Levert, the son of O'Jays singer Eddie Levert Sr., initially played in a group called Levert with his brother Sean and his cousin Marc Gordon, before releasing his first solo album, Private Line, in 1991. After recording an album with his father (1995's Father and Son), Levert collaborated with Keith Sweat and Johnny Gill as LSG and released an album with them in 1997. Coming on the heels of Groove On (1998), G, which was initially supposed to be released last year but was delayed after Levert decided to rerecord some tracks, is his third solo album. Levert, whose engagement to a Detroit woman was broken off last year, says G represents his most mature effort to date. (And it's hard not to read his romantic frustrations into songs such as "Application" and "It Hurts Too Much to Stay.")

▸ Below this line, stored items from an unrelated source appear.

(** * cnpz: a streaming writer of ZIP / NumPy archives

    A shallow embedding of [src/cnpz.cpp] and [cnpz.h], and the properties
    of the byte streams it produces.

    Conventions of the embedding.
    - Bytes are integers in [0, 256); a [std::string] or a raw buffer is a
      list of bytes.
    - [uint16_t], [uint32_t] and [int] values are integers reduced with
      [to_u16], [to_u32] and [to_int] wherever the C++ code converts to
      these types.  [size_t] quantities that measure an in-memory buffer are
      plain integers: no buffer reaches 2^64 bytes.  The byte count that
      [add_array_of_type] computes is reduced with [to_u64], and a count of
      2^63 or more is a negative [std::streamsize].
    - The packed structs are laid out field by field, least significant
      byte first (the source relies on a little-endian host).
    - [std::ofstream] is a record holding the bytes of the file, whether
      the file is open, and the stream's failure bit.  Failures of the
      operating system while writing are not modelled.
    - The wall clock ([std::time]) is an argument [now] of every operation
      that reads it; zlib is an interface ([Zlib]) the operations are
      parameterised by.
    - A failed [assert], a dereferenced null pointer and a read past the
      data of an array end the run ([Aborted]); a C++ exception is
      [Thrown]. *)

From Stdlib Require Import ZArith Lia Bool String Ascii List.
Import ListNotations.
Local Open Scope Z_scope.

Module Cnpz.

(** ** Fixed-width integers and bytes *)

Definition byte := Z.
Definition bytes := list byte.

Definition to_u16 (x : Z) : Z := x mod 2 ^ 16.
Definition to_u32 (x : Z) : Z := x mod 2 ^ 32.
Definition to_u64 (x : Z) : Z := x mod 2 ^ 64.
(** conversion to a 32-bit two's complement [int] *)
Definition to_int (x : Z) : Z := (x + 2 ^ 31) mod 2 ^ 32 - 2 ^ 31.

Definition size (s : bytes) : Z := Z.of_nat (length s).

(** The [n] low bytes of [v], least significant first: the memory image of
    an [n]-byte unsigned field on a little-endian host. *)
Fixpoint le_bytes (n : nat) (v : Z) : bytes :=
  match n with
  | O => []
  | S k => v mod 256 :: le_bytes k (v / 256)
  end.

(** The value of a little-endian field. *)
Fixpoint le_value (bs : bytes) : Z :=
  match bs with
  | [] => 0
  | b :: rest => b + 256 * le_value rest
  end.

(** The field of [n] bytes found at offset [off] of [bs]. *)
Definition field (off n : nat) (bs : bytes) : Z :=
  le_value (firstn n (skipn off bs)).

Definition byte_of_ascii (a : ascii) : byte := Z.of_N (N_of_ascii a).

(** A string literal as bytes. *)
Definition str (s : string) : bytes := map byte_of_ascii (list_ascii_of_string s).

(** [std::string::ends_with] *)
Definition ends_with (s suffix : bytes) : bool :=
  (length suffix <=? length s)%nat &&
  if list_eq_dec Z.eq_dec (skipn (length s - length suffix) s) suffix
  then true else false.

(** ** Constants and packed records (cnpz.cpp, lines 13-66) *)

Definition ZIP_LOCAL_FILE_HEADER_SIG : Z := 0x04034b50.
Definition ZIP_CENTRAL_DIRECTORY_FILE_HEADER_SIG : Z := 0x02014b50.
Definition VERSION_MADE_BY : Z := 20.

Inductive CompressionMethod := STORED | DEFLATE.

Definition method_code (c : CompressionMethod) : Z :=
  match c with STORED => 0 | DEFLATE => 8 end.

Record ZipLocalFileHeader := {
  version_needed_to_extract : Z;
  general_purpose_bit_flag : Z;
  compression_method : Z;
  last_mod_file_time : Z;
  last_mod_file_date : Z;
  crc32 : Z;
  compressed_size : Z;
  uncompressed_size : Z;
  filename_length : Z;
  extra_field_length : Z
}.

(** The 26 bytes of the packed struct. *)
Definition local_header_bytes (h : ZipLocalFileHeader) : bytes :=
  le_bytes 2 (version_needed_to_extract h) ++
  le_bytes 2 (general_purpose_bit_flag h) ++
  le_bytes 2 (compression_method h) ++
  le_bytes 2 (last_mod_file_time h) ++
  le_bytes 2 (last_mod_file_date h) ++
  le_bytes 4 (crc32 h) ++
  le_bytes 4 (compressed_size h) ++
  le_bytes 4 (uncompressed_size h) ++
  le_bytes 2 (filename_length h) ++
  le_bytes 2 (extra_field_length h).

Record ZipCentralDirectoryFileHeaderSuffix := {
  file_comment_length : Z;
  disk_number_start : Z;
  internal_file_attr : Z;
  external_file_attr : Z;
  relative_offset_of_local_header : Z
}.

(** The 14 bytes of the packed struct. *)
Definition suffix_bytes (s : ZipCentralDirectoryFileHeaderSuffix) : bytes :=
  le_bytes 2 (file_comment_length s) ++
  le_bytes 2 (disk_number_start s) ++
  le_bytes 2 (internal_file_attr s) ++
  le_bytes 4 (external_file_attr s) ++
  le_bytes 4 (relative_offset_of_local_header s).

Record ZipEndOfCentralDirectoryRecord := {
  signature : Z;
  disk_number : Z;
  central_directory_disk_number : Z;
  num_entries_on_disk : Z;
  num_entries_total : Z;
  central_directory_size : Z;
  central_directory_offset : Z;
  comment_size : Z
}.

(** The 22 bytes of the packed struct. *)
Definition eocd_bytes (e : ZipEndOfCentralDirectoryRecord) : bytes :=
  le_bytes 4 (signature e) ++
  le_bytes 2 (disk_number e) ++
  le_bytes 2 (central_directory_disk_number e) ++
  le_bytes 2 (num_entries_on_disk e) ++
  le_bytes 2 (num_entries_total e) ++
  le_bytes 4 (central_directory_size e) ++
  le_bytes 4 (central_directory_offset e) ++
  le_bytes 2 (comment_size e).

(** ** Output streams *)

(** [std::ofstream]: the bytes of the file, whether the file buffer is
    open, and whether [failbit] or [badbit] is set. *)
Record ofstream := {
  contents : bytes;
  is_open : bool;
  failed : bool
}.

(** [tellp]: -1 on a failed stream and on a closed file buffer. *)
Definition tellp (s : ofstream) : Z :=
  if failed s then -1
  else if is_open s then size (contents s) else -1.

(** [write]: appends to an open stream in good state; on a failed stream
    the sentry refuses the write; on a closed file buffer no byte can be
    put, which sets [badbit] unless no byte was asked for. *)
Definition fs_write (s : ofstream) (bs : bytes) : ofstream :=
  if failed s then s
  else if is_open s then
    {| contents := contents s ++ bs; is_open := true; failed := false |}
  else match bs with
       | [] => s
       | _ :: _ => {| contents := contents s; is_open := false; failed := true |}
       end.

(** [close]: closing a file buffer that is not open sets [failbit]. *)
Definition fs_close (s : ofstream) : ofstream :=
  if is_open s then
    {| contents := contents s; is_open := false; failed := failed s |}
  else {| contents := contents s; is_open := false; failed := true |}.

(** [std::ostringstream]: the bytes written so far. *)
Definition ostringstream := bytes.

(** [std::ostream::write], the interface of both streams. *)
Class ostream (S : Type) := { write : S -> bytes -> S }.

#[export] Instance ofstream_ostream : ostream ofstream := {| write := fs_write |}.
#[export] Instance ostringstream_ostream : ostream ostringstream :=
  {| write := fun s bs => s ++ bs |}.

(** [write2] and [write4] (lines 76-84). *)
Definition write2 {S} `{ostream S} (os : S) (value : Z) : S :=
  write os (le_bytes 2 value).
Definition write4 {S} `{ostream S} (os : S) (value : Z) : S :=
  write os (le_bytes 4 value).
(** What a call knows at its place is not disturbed by a step of another
    call: the other call either leaves the globals alone or holds the lock. *)
Lemma inv_step c ctor s a s' :
  inv s -> step c ctor s = Some (a, s') -> inv s'.
Proof.
  intros (Hloc & Hmodel & Hcount) H.
  assert (Hlt : c < length (calls s)).
  { destruct (step_self _ _ _ _ _ H) as (p & _ & Hp & _).
    eapply lookup_lt_Some, Hp. }
  assert (Hothers : forall c' p, c' <> c ->
            calls s' !! c' = Some p -> calls s !! c' = Some p).
  { intros c' p Hne Hp. now rewrite <- (step_other _ _ _ _ _ _ H). }
  assert (Hzero : model_lock s = Some c -> model s = None ->
            (forall h, calls s !! c <> Some (AtAssign h)) -> constructed s = 0).
  { intros Hlock Hnone Hpc.
    destruct Hcount as [[? _]|[_ [?|[c' Hc']]]]; [done|congruence|].
    pose proof (Hloc _ _ Hc') as (Hl & _). simpl in Hl.
    assert (c' = c) as -> by congruence. now apply Hpc in Hc'. }
  step_cases H;
    match goal with
    | Hpc : calls s !! c = Some _ |- _ => pose proof (Hloc _ _ Hpc) as Hme; simpl in Hme
    end.
  all: split; [|split]; simpl.
  all: try (intros c' p' Hp';
            destruct (decide (c' = c)) as [->|Hne];
            [ simpl in Hp'; rewrite list_lookup_insert_eq in Hp' by done;
              injection Hp' as <-; simpl;
              repeat split;
              first [ intuition congruence
                    | apply Hzero; [done|done|congruence] ]
            | clear Hzero; apply Hothers in Hp'; [|done];
              specialize (Hloc _ _ Hp'); destruct p'; simpl in *;
              intuition congruence ]).
  all: clear Hzero.
  all: try (intuition congruence).
  all: try (destruct Hcount as [[? ?]|[? [?|[c' Hc']]]];
            [ left; intuition congruence
            | right; intuition congruence
            | try (right; split; [intuition congruence|]);
              destruct (decide (c' = c)) as [->|Hne];
              [ congruence
              | right; exists c'; now rewrite list_lookup_insert_ne by done ] ]).
  destruct Hme as (_ & _ & ->). right. split; [done|].
  right. exists c. now apply list_lookup_insert_eq.
Qed.


Example race_outcome :
  (exec race (init 2)).2
  = mkState (Some 0) None 1 [Returned (Some 0); Returned (Some 0)].
Proof. reflexivity. Qed.

Example busy_outcome :
  (exec busy (init 4)).2
  = mkState (Some 0) None 1
      [Returned (Some 0); Raised boom; AtAcquire; Returned (Some 0)].
Proof. reflexivity. Qed.



End LoadModelFacts.

(** * Further properties of the request path *)

Lemma bad_fields (data : gmap string string) :
  py_not (data !! "chat_id") || py_not (data !! "user_message") = true
  <-> missing_or_empty (data !! "chat_id") \/ missing_or_empty (data !! "user_message").
Proof. now rewrite orb_true_iff, !py_not_true. Qed.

"I've experienced more things in my life, and it's easier for me to put those things in words and sing about them," says Levert, who has three children. "I've gone through a lot of changes with people. That has made me express myself better in songs."
He's also expanding the range of his voice, singing in a near falsetto on some tracks.
"My father had been on me about letting people hear that there's more to Gerald than what they had been hearing," he says. "It's kind of like a Curtis Mayfield vibe. But I don't think I'll be able to pull it off live."
Levert, who was often compared to his father on his early albums and even filled in for him two years ago, when he was sick and couldn't perform with the O'Jays, says that Cleveland doesn't have the same network of R&B clubs it did when he started out. He recalls the days when venues like Vel's and Chic Nite Club, neither of which is still in business, catered to R&B artists. He also admits that the scene in general has changed and doesn't put the same emphasis on live performances.
"Adult radio won't play new songs by old groups," he says. "The O'Jays will come out with a new record, and they won't play it. You can't feel totally sorry for those groups, because they have great stage shows, and they can always perform live and sell the show out. You will go see Patti Labelle because you know you're going to get a quality show. With these new cats, you don't know what you're going to get. I think there's some very talented artists who have the possibility of being superstars -- people like Ginuwine and Sisqo. But I think they need to elevate their lyrical content and stop sounding alike. Lauryn Hill took it to another level on the female side, and there hasn't been a male to do that yet."
The booking of the Ghostface Killah/Cappadonna concert (both rappers are members of the Wu-Tang Clan) on March 15 at Trilogy (2325 Elm Street) is not an anomaly. Promoter Jason Sabo says that the club is planning to book more hip-hop shows in the future, especially since Peabody's DownUnder, one of the few other clubs in Cleveland that has consistently brought rap and hip-hop acts to town, has tapered off.
"We're trying to rewrite this city's music scene," says club promoter Jason Sabo. "We're targeting [hip-hop and electronica fans]. Now, since you can't do hip-hop in the Flats, there's a big open market for it. There's a coalition that runs the Flats, and they don't like the rowdiness of it -- at least that's what I've been told. But I've purchased a walk-through metal detector and two wands. We'll always have anywhere from 12 to 15 security people on the floor at all times. Once they walk in, they'll be thoroughly examined."